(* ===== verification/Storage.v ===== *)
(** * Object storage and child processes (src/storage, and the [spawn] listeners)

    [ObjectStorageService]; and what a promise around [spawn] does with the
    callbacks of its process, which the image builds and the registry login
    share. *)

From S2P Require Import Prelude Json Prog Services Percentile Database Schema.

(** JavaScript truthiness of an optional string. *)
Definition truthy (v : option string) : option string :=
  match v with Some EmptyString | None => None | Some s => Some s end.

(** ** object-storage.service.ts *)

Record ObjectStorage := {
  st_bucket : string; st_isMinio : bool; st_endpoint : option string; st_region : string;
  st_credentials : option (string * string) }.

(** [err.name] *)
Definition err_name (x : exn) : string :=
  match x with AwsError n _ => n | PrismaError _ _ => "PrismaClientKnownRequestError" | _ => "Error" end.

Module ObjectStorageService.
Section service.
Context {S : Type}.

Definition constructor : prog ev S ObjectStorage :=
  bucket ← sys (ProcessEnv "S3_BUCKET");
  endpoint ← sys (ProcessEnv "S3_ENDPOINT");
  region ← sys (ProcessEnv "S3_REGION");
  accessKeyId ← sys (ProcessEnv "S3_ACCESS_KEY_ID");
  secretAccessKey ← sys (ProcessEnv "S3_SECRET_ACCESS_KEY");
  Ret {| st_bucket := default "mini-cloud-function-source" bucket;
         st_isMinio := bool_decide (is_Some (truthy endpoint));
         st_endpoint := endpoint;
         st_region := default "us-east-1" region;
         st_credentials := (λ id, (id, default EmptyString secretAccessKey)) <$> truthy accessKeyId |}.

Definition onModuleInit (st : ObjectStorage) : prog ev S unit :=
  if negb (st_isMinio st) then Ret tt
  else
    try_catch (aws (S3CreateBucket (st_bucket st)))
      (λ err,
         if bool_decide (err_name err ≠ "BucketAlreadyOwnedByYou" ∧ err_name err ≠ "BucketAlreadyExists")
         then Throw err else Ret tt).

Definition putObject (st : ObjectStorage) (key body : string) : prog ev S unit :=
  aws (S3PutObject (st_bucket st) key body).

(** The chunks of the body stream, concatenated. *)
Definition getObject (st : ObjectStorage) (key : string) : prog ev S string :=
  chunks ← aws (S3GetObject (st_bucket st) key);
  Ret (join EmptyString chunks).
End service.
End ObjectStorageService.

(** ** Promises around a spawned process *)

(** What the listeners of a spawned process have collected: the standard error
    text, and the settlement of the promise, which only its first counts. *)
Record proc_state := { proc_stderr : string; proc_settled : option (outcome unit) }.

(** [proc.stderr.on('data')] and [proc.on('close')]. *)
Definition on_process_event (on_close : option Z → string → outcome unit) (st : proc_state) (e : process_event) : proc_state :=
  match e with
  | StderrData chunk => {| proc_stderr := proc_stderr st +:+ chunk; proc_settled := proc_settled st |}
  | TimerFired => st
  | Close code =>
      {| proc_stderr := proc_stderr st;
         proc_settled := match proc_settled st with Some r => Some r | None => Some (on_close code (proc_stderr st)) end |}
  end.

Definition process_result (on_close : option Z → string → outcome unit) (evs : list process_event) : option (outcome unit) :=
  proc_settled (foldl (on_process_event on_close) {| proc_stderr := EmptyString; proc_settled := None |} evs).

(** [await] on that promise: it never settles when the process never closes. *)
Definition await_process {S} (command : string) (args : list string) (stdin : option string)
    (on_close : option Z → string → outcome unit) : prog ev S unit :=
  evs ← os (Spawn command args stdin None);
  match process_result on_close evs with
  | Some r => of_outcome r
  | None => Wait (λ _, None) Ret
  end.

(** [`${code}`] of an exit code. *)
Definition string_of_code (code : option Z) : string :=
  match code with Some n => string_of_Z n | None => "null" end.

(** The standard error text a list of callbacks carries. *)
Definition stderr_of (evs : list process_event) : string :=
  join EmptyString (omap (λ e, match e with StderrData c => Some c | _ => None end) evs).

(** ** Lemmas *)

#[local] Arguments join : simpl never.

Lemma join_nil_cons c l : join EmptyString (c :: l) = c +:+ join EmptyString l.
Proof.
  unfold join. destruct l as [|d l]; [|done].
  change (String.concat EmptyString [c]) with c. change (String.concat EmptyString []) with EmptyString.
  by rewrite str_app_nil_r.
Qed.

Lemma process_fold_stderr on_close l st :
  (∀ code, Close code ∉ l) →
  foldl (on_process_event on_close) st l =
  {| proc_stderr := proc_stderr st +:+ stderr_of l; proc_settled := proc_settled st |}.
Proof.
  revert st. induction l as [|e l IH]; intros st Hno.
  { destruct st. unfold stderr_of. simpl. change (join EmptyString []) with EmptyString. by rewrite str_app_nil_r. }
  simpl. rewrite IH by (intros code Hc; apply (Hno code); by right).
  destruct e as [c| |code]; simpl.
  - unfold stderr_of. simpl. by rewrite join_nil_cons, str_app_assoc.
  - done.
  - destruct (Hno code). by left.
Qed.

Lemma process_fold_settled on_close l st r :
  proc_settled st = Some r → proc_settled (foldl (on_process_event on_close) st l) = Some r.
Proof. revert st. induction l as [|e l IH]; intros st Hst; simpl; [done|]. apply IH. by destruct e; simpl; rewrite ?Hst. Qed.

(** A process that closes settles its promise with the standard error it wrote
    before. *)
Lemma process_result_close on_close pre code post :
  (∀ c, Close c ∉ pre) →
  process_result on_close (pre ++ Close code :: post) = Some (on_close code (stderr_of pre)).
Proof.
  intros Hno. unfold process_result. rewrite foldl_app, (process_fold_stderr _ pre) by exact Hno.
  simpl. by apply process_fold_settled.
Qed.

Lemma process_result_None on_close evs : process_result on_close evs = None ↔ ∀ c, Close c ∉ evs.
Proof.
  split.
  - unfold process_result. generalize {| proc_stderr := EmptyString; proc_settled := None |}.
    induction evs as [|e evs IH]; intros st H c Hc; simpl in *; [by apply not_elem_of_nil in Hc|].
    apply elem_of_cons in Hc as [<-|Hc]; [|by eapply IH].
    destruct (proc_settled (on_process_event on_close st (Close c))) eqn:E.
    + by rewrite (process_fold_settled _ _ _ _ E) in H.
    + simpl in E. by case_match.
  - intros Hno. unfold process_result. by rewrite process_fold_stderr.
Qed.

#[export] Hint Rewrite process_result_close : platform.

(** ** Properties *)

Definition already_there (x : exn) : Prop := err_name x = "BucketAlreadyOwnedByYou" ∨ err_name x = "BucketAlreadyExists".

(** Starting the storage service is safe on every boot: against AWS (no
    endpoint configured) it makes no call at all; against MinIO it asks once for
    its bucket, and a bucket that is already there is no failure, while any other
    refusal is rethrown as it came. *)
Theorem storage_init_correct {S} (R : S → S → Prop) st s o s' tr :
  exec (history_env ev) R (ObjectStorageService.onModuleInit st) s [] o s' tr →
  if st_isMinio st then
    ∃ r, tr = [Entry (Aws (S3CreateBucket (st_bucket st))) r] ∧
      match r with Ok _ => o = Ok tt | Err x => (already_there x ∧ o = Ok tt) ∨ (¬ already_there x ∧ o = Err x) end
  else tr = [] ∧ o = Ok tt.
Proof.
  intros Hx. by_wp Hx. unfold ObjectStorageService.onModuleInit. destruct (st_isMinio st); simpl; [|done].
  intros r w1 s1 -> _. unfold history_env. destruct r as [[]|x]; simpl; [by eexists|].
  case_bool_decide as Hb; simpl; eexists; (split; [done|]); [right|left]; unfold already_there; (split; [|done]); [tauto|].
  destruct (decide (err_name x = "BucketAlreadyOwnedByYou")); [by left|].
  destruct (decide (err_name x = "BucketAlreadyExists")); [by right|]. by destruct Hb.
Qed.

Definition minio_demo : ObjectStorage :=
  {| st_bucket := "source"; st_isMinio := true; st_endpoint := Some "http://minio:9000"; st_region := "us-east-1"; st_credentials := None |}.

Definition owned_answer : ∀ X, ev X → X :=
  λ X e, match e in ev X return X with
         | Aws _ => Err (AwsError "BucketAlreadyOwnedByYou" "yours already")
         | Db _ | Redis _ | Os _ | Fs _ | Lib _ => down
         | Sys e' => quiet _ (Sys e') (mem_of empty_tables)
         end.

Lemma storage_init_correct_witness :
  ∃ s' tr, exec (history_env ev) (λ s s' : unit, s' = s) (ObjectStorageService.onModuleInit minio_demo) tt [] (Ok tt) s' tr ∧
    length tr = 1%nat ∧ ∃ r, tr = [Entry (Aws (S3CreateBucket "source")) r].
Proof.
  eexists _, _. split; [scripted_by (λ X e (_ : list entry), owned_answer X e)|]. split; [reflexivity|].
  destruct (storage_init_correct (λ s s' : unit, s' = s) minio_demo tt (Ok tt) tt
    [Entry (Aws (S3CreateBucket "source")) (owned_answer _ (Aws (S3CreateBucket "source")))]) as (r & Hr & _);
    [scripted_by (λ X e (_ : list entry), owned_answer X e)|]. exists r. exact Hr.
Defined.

+===+

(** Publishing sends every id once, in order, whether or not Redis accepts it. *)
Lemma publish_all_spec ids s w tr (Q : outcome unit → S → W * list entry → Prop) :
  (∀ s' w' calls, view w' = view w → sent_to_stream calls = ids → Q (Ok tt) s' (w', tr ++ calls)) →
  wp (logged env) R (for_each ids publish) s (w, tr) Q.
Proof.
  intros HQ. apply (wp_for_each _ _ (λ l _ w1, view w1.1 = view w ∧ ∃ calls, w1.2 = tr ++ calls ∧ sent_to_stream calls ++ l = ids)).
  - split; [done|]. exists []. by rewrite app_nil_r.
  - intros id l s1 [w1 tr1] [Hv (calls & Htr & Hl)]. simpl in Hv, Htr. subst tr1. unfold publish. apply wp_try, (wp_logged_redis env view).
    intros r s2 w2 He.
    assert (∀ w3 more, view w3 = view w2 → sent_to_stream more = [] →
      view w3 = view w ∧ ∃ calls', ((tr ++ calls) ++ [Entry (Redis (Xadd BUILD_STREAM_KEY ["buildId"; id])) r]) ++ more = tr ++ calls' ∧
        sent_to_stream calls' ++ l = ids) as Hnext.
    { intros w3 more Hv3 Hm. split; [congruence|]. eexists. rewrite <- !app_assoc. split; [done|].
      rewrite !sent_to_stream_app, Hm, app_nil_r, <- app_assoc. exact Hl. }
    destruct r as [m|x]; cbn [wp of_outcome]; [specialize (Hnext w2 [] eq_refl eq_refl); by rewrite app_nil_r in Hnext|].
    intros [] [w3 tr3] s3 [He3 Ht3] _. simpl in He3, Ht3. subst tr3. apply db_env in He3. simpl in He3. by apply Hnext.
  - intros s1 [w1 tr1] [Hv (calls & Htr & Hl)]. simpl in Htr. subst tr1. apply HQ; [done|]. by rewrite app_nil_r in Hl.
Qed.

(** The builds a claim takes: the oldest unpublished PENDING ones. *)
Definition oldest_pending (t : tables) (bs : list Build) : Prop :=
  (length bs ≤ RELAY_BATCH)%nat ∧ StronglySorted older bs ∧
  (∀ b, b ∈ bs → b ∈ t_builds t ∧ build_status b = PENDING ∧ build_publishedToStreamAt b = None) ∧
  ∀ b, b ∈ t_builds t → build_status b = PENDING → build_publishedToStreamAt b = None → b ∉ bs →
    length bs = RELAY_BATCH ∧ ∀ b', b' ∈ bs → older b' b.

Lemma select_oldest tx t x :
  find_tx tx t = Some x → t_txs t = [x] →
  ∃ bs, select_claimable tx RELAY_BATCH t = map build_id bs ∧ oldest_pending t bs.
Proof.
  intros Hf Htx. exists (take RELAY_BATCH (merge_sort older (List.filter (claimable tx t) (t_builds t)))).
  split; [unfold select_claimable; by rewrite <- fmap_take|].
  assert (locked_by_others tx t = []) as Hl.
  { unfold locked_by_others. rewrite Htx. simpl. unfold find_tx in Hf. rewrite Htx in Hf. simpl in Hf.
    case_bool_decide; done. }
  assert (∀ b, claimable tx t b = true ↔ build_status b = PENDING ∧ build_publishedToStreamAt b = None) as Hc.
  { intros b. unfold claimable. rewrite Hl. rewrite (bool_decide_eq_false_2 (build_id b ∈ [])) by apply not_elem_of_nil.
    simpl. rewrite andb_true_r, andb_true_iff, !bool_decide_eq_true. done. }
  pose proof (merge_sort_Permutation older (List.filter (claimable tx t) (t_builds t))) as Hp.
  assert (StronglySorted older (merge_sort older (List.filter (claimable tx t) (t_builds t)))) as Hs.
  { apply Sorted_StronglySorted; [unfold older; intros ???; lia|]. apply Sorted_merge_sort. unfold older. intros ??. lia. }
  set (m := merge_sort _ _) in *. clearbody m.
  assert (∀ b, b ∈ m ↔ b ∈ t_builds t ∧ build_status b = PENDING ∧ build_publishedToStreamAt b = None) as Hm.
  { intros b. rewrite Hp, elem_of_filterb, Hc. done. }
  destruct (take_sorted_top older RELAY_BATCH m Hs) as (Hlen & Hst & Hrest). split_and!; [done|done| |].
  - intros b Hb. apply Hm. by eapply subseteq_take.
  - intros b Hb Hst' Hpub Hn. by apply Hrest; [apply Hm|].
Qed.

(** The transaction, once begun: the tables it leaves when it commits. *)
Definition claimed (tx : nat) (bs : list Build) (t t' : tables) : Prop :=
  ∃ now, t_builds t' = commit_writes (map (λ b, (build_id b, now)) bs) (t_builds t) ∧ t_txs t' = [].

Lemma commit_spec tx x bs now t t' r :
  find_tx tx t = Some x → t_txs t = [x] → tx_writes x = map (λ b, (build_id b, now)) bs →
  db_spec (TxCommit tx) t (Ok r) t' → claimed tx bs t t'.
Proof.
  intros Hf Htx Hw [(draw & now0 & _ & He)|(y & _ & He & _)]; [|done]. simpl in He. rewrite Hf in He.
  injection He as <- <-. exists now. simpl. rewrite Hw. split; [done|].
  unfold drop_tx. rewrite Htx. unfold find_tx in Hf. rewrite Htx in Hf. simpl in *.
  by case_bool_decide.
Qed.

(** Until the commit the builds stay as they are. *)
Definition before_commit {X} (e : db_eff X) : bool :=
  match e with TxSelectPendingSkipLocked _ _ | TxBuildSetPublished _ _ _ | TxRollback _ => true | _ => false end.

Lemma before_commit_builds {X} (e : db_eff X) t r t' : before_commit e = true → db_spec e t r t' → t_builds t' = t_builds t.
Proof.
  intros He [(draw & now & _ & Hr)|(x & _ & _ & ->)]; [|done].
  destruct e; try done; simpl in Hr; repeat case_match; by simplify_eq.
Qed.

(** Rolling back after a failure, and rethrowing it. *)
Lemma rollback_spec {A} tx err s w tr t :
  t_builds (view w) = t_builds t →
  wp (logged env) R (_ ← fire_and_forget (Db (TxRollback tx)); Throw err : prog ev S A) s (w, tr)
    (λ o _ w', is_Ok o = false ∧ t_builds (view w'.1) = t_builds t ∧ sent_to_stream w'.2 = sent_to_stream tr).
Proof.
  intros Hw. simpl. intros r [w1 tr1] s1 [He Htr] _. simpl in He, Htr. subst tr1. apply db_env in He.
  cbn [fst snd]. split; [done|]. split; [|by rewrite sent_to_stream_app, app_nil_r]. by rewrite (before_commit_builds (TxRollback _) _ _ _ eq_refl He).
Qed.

+===+

- **Work task**: Set down only the lines above that fall between the line holding "(* ===== verification/Storage.v ===== *)" and the line holding "From S2P Require", inclusive, keeping each exact.

- **Output for this task**:
(* ===== verification/Storage.v ===== *)
(** * Object storage and child processes (src/storage, and the [spawn] listeners)

    [ObjectStorageService]; and what a promise around [spawn] does with the
    callbacks of its process, which the image builds and the registry login
    share. *)

From S2P Require Import Prelude Json Prog Services Percentile Database Schema.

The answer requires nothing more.